-- Action item --
Nothing is needed except the lines below that run from the one with "Fixpoint find_at (pat" through the one with "acc * base + d))", repeated exactly.

-- Records supplied --
(* ===== verification/Cstring.v ===== *)
(** * Library functions on strings

    What the sources use of the C++ standard library on strings:
    [std::string::find] and its variants, [substr], and the conversions
    [std::stoull], [std::stoul] and [std::stoi] (LP64: [unsigned long] has 64
    bits, [int] 32), which parse as [strtoull] and [strtol] do. *)

From stdpp Require Import base list numbers strings.
From Stdlib Require Import ZArith Lia.
From S2P Require Import Prelude.

#[local] Open Scope Z_scope.

(** ** Searching *)

Fixpoint find_at (pat s : std_string) (i : nat) : option nat :=
  if starts_with pat s then Some i
  else match s with
       | [] => None
       | _ :: s' => find_at pat s' (S i)
       end.

(** [s.find(pat, pos)], [None] for npos. *)
Definition find (s pat : std_string) (pos : nat) : option nat := find_at pat (drop pos s) pos.

Fixpoint find_if_at (p : Z -> bool) (s : std_string) (i : nat) : option nat :=
  match s with
  | [] => None
  | c :: s' => if p c then Some i else find_if_at p s' (S i)
  end.

(** [s.find_first_of(cs, pos)] and [s.find_first_not_of(cs, pos)]. *)
Definition find_first_of (s cs : std_string) (pos : nat) : option nat :=
  find_if_at (fun c => bool_decide (c ∈ cs)) (drop pos s) pos.

Definition find_first_not_of (s cs : std_string) (pos : nat) : option nat :=
  find_if_at (fun c => negb (bool_decide (c ∈ cs))) (drop pos s) pos.

(** [s.substr(pos, len)] for a [pos] inside [s]. *)
Definition substr (s : std_string) (pos len : nat) : std_string := take len (drop pos s).

(** ** Conversions *)

(** [std::isspace] in the C locale. *)
Definition isspace (c : Z) : bool := (c =? 32) || ((9 <=? c) && (c <=? 13)).

Fixpoint skip_spaces (s : std_string) : std_string :=
  match s with
  | c :: s' => if isspace c then skip_spaces s' else s
  | [] => []
  end.

(** The value of a digit in bases up to 16. *)
Definition digit_value (c : Z) : option Z :=
  if (48 <=? c) && (c <=? 57) then Some (c - 48)
  else if (97 <=? c) && (c <=? 102) then Some (c - 87)
  else if (65 <=? c) && (c <=? 70) then Some (c - 55)
  else None.

Definition digit_in (base c : Z) : option Z :=
  match digit_value c with
  | Some d => if d <? base then Some d else None
  | None => None
  end.

(** The longest run of digits, as a number; [None] without a digit. *)
Fixpoint read_digits (base : Z) (s : std_string) (acc : option Z) : option Z :=
  match s with
  | [] => acc
  | c :: s' =>
      match digit_in base c with
      | Some d => read_digits base s' (Some (default 0 acc * base + d))
      | None => acc
      end
  end.

(** The optional prefix of base 16, skipped when a digit follows. *)
Definition skip_prefix (base : Z) (s : std_string) : std_string :=
  match s with
  | 48 :: x :: c :: s' =>
      if (base =? 16) && ((x =? 120) || (x =? 88)) && bool_decide (is_Some (digit_in 16 c)) then c :: s' else s
  | _ => s
  end.

(** Sign and magnitude of what [strtol] and [strtoull] read. *)
Definition strto (base : Z) (s : std_string) : option (bool * Z) :=
  let s := skip_spaces s in
  let '(neg, s) := match s with
                   | 45 :: s' => (true, s')
                   | 43 :: s' => (false, s')
                   | _ => (false, s)
                   end in
  pair neg <$> read_digits base (skip_prefix base s) None.

(** [std::stoull(s, nullptr, base)]: a minus sign negates modulo 2^64. *)
Definition stoull (base : Z) (s : std_string) : res Z :=
  match strto base s with
  | None => Throw "stoull"
  | Some (neg, v) => if v >=? 2 ^ 64 then Throw "stoull" else Ok (if neg then u64 (- v) else v)
  end.

(** [std::stoul(s)]. *)
Definition stoul (s : std_string) : res Z :=
  match strto 10 s with
  | None => Throw "stoul"
  | Some (neg, v) => if v >=? 2 ^ 64 then Throw "stoul" else Ok (if neg then u64 (- v) else v)
  end.

(** [std::stoi(s)]. *)
Definition stoi (s : std_string) : res Z :=
  match strto 10 s with
  | None => Throw "stoi"
  | Some (neg, v) =>
      let v := if neg then - v else v in
      if (v <? - 2 ^ 31) || (v >=? 2 ^ 31) then Throw "stoi" else Ok v
  end.

(** ** Lemmas: printed numbers read back *)

Definition digit_ok (base c : Z) : Prop := exists d, digit_in base c = Some d /\ d = digit_of c.

Lemma read_digits_all base s acc :
  Forall (digit_ok base) s ->
  read_digits base s (Some acc) = Some (foldl (fun v c => v * base + digit_of c) acc s).
Proof.
  intros H. revert acc. induction H as [|c s (d & E & ->) _ IH]; intros acc; [done|].
  cbn [read_digits foldl]. rewrite E. cbn [default]. apply IH.
Qed.

Lemma read_digits_val base s :
  s <> [] -> Forall (digit_ok base) s -> read_digits base s None = Some (digits_val base s).
Proof.
  intros N H. destruct H as [|c s (d & E & ->) Hs]; [done|]. cbn [read_digits]. rewrite E. cbn [default].
  rewrite read_digits_all by done. reflexivity.
Qed.

Lemma digit_char_ok base d : 0 <= d < base -> base <= 16 -> digit_ok base (digit_char d).
Proof.
  intros H Hb. exists d. rewrite digit_of_char by lia. split; [|done].
  unfold digit_in, digit_value, digit_char. destruct (d <? 10) eqn:E; to_prop.
  - z_tests. cbn [andb]. replace (48 + d - 48) with d by lia. z_tests. done.
  - z_tests. cbn [andb]. replace (87 + d - 87) with d by lia. z_tests. done.
Qed.

Lemma print_loop_nonempty base fuel n out : out <> [] -> print_loop base fuel n out <> [].
Proof. revert n out. induction fuel as [|f IH]; intros n out H; cbn [print_loop]; [done|]. destruct (_ =? _); [done|by apply IH]. Qed.

Lemma print_nonempty base fuel n : print_loop base (S fuel) n [] <> [].
Proof. cbn [print_loop]. destruct (_ =? _); [done|]. by apply print_loop_nonempty. Qed.

(** A digit is neither a space nor a sign. *)
Lemma digit_plain base c : digit_ok base c -> isspace c = false /\ c <> 45 /\ c <> 43.
Proof.
  intros (d & E & _). unfold digit_in, digit_value in E. unfold isspace.
  destruct ((48 <=? c) && (c <=? 57)) eqn:E1; [|destruct ((97 <=? c) && (c <=? 102)) eqn:E2;
    [|destruct ((65 <=? c) && (c <=? 70)) eqn:E3; [|done]]]; to_prop;
    (split; [apply orb_false_iff; split; [apply Z.eqb_neq; lia|apply andb_false_iff; right; apply Z.leb_gt; lia]|lia]).
Qed.

Lemma digit_range base c : digit_ok base c -> 48 <= c.
Proof.
  intros (d & E & _). unfold digit_in, digit_value in E.
  destruct ((48 <=? c) && (c <=? 57)) eqn:E1; [to_prop; lia|].
  destruct ((97 <=? c) && (c <=? 102)) eqn:E2; [to_prop; lia|].
  destruct ((65 <=? c) && (c <=? 70)) eqn:E3; [to_prop; lia|done].
Qed.

Lemma strto_digits base s :
  s <> [] -> Forall (digit_ok base) s -> skip_prefix base s = s -> strto base s = Some (false, digits_val base s).
Proof.
  intros N H P. unfold strto. destruct s as [|c s]; [done|].
  pose proof (Forall_inv H) as Hc. destruct (digit_plain _ _ Hc) as (Es & N1 & N2).
  cbn [skip_spaces]. rewrite Es.
  assert (Em : (match c :: s with 45 :: s' => (true, s') | 43 :: s' => (false, s') | _ => (false, c :: s) end)
               = (false, c :: s)).
  { destruct c as [|p|p]; try done. do 6 (destruct p as [p|p|]; try done). }
  rewrite Em, P, read_digits_val by done. done.
Qed.

Lemma skip_prefix_10 s : skip_prefix 10 s = s.
Proof. unfold skip_prefix. by repeat case_match. Qed.

Lemma print_dec_ok n : Forall (digit_ok 10) (print_dec n).
Proof. apply print_loop_chars; [lia| |constructor]. intros d Hd. apply digit_char_ok; lia. Qed.

Lemma print_hex_ok n : Forall (digit_ok 16) (print_hex n).
Proof. apply print_loop_chars; [lia| |constructor]. intros d Hd. apply digit_char_ok; lia. Qed.

Lemma print_val_nil base n : n * base ^ zlen (@nil Z) + digits_val base [] = n.
Proof. rewrite zlen_nil, Z.pow_0_r. change (digits_val base []) with 0. lia. Qed.

Lemma strto_dec n : is_u64 n -> strto 10 (print_dec n) = Some (false, n).
Proof.
  intros H. rewrite strto_digits; [|apply print_nonempty|apply print_dec_ok|apply skip_prefix_10].
  unfold print_dec, is_u64 in *. rewrite print_loop_val by (cbn; lia). do 2 f_equal. apply print_val_nil.
Qed.

Lemma strto_hex_0x n : is_u64 n -> strto 16 (str "0x" ++ print_hex n) = Some (false, n).
Proof.
  intros H. change (str "0x" ++ print_hex n) with (48 :: 120 :: print_hex n). unfold strto.
  cbn [skip_spaces]. change (isspace 48) with false. cbn match.
  pose proof (print_hex_ok n) as D. pose proof (print_nonempty 16 15 n) as N. fold (print_hex n) in N.
  destruct (print_hex n) as [|c s] eqn:E; [done|].
  assert (P : skip_prefix 16 (48 :: 120 :: c :: s) = c :: s).
  { unfold skip_prefix. destruct (Forall_inv D) as (d & Ed & _). rewrite Ed. reflexivity. }
  rewrite P, read_digits_val by done. rewrite <- E. unfold print_hex, is_u64 in *.
  rewrite print_loop_val by (cbn; lia). cbn [fmap option_fmap option_map]. do 2 f_equal. apply print_val_nil.
Qed.

Lemma stoull_hex n : is_u64 n -> stoull 16 (str "0x" ++ print_hex n) = Ok n.
Proof. intros H. unfold stoull. rewrite strto_hex_0x by done. destruct H. z_tests. done. Qed.

Lemma stoull_dec n : is_u64 n -> stoull 10 (print_dec n) = Ok n.
Proof. intros H. unfold stoull. rewrite strto_dec by done. destruct H. z_tests. done. Qed.

Lemma stoul_dec n : is_u64 n -> stoul (print_dec n) = Ok n.
Proof. intros H. unfold stoul. rewrite strto_dec by done. destruct H. z_tests. done. Qed.

Lemma stoi_dec n : 0 <= n < 2 ^ 31 -> stoi (print_dec n) = Ok n.
Proof. intros H. unfold stoi. rewrite strto_dec by (unfold is_u64; lia). z_tests. done. Qed.

(** ** Lemmas: what a conversion returns *)

Lemma stoull_returns base s : returns (stoull base s).
Proof. unfold stoull. destruct (strto base s) as [[n v]|]; [destruct (_ >=? _)|]; (right; by eexists) || (left; by eexists). Qed.

Lemma digit_nonneg base c d : digit_in base c = Some d -> 0 <= d.
Proof.
  unfold digit_in, digit_value. intros E.
  destruct ((48 <=? c) && (c <=? 57)) eqn:E1; [|destruct ((97 <=? c) && (c <=? 102)) eqn:E2;
    [|destruct ((65 <=? c) && (c <=? 70)) eqn:E3; [|done]]]; to_prop; destruct (_ <? base); (injection E as <-; lia) || done.
Qed.

Lemma read_digits_nonneg base s acc v :
  0 <= base -> 0 <= default 0 acc -> read_digits base s acc = Some v -> 0 <= v.
Proof.
  intros B. revert acc. induction s as [|c s IH]; intros acc A H; cbn [read_digits] in H; [by subst acc|].
  destruct (digit_in base c) as [d|] eqn:E; [|by subst acc]. apply IH in H; [done|].
  apply digit_nonneg in E. change (0 <= default 0 acc * base + d). nia.
Qed.

Lemma strto_nonneg base s b v : 0 <= base -> strto base s = Some (b, v) -> 0 <= v.
Proof.
  intros B H. unfold strto in H.
  match type of H with (let '(_, _) := ?x in _) = _ => destruct x as [neg s'] end.
  destruct (read_digits base _ None) as [w|] eqn:R; [|done]. injection H as _ <-.
  by apply read_digits_nonneg in R.
Qed.

Lemma stoull_range base s n : 0 <= base -> stoull base s = Ok n -> is_u64 n.
Proof.
  intros B. unfold stoull. destruct (strto base s) as [[b v]|] eqn:S; [|done].
  apply strto_nonneg in S; [|done]. destruct (_ >=? _) eqn:E; [done|]. to_prop.
  intros [= <-]. destruct b; [apply u64_range|]. unfold is_u64. lia.
Qed.

(** ** Lemmas: searching *)

Lemma find_at_cons pat x s i :
  starts_with pat (x :: s) = false -> find_at pat (x :: s) i = find_at pat s (S i).
Proof. intros E. cbn [find_at]. by rewrite E. Qed.

Lemma find_at_free pat c0 s rest i :
  free_of c0 s -> starts_with pat (pat ++ rest) = true -> head pat = Some c0 ->
  find_at pat (s ++ pat ++ rest) i = Some (i + length s)%nat.
Proof.
  intros F P Hh. revert i. induction F as [|c s Hc F IH]; intros i.
  - cbn [app length]. rewrite Nat.add_0_r. destruct (pat ++ rest) eqn:E; unfold find_at; fold find_at; by rewrite P.
  - cbn [app length find_at].
    assert (starts_with pat (c :: s ++ pat ++ rest) = false) as ->.
    { apply bool_decide_eq_false. destruct pat as [|p pat]; [done|]. injection Hh as ->. intros [=]. done. }
    rewrite IH. f_equal. lia.
Qed.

-- Answer to this exercise --
Fixpoint find_at (pat s : std_string) (i : nat) : option nat :=
  if starts_with pat s then Some i
  else match s with
       | [] => None
       | _ :: s' => find_at pat s' (S i)
       end.

(** [s.find(pat, pos)], [None] for npos. *)
Definition find (s pat : std_string) (pos : nat) : option nat := find_at pat (drop pos s) pos.

Fixpoint find_if_at (p : Z -> bool) (s : std_string) (i : nat) : option nat :=
  match s with
  | [] => None
  | c :: s' => if p c then Some i else find_if_at p s' (S i)
  end.

(** [s.find_first_of(cs, pos)] and [s.find_first_not_of(cs, pos)]. *)
Definition find_first_of (s cs : std_string) (pos : nat) : option nat :=
  find_if_at (fun c => bool_decide (c ∈ cs)) (drop pos s) pos.

Definition find_first_not_of (s cs : std_string) (pos : nat) : option nat :=
  find_if_at (fun c => negb (bool_decide (c ∈ cs))) (drop pos s) pos.

(** [s.substr(pos, len)] for a [pos] inside [s]. *)
Definition substr (s : std_string) (pos len : nat) : std_string := take len (drop pos s).

(** ** Conversions *)

(** [std::isspace] in the C locale. *)
Definition isspace (c : Z) : bool := (c =? 32) || ((9 <=? c) && (c <=? 13)).

Fixpoint skip_spaces (s : std_string) : std_string :=
  match s with
  | c :: s' => if isspace c then skip_spaces s' else s
  | [] => []
  end.

(** The value of a digit in bases up to 16. *)
Definition digit_value (c : Z) : option Z :=
  if (48 <=? c) && (c <=? 57) then Some (c - 48)
  else if (97 <=? c) && (c <=? 102) then Some (c - 87)
  else if (65 <=? c) && (c <=? 70) then Some (c - 55)
  else None.

Definition digit_in (base c : Z) : option Z :=
  match digit_value c with
  | Some d => if d <? base then Some d else None
  | None => None
  end.

(** The longest run of digits, as a number; [None] without a digit. *)
Fixpoint read_digits (base : Z) (s : std_string) (acc : option Z) : option Z :=
  match s with
  | [] => acc
  | c :: s' =>
      match digit_in base c with
      | Some d => read_digits base s' (Some (default 0 acc * base + d))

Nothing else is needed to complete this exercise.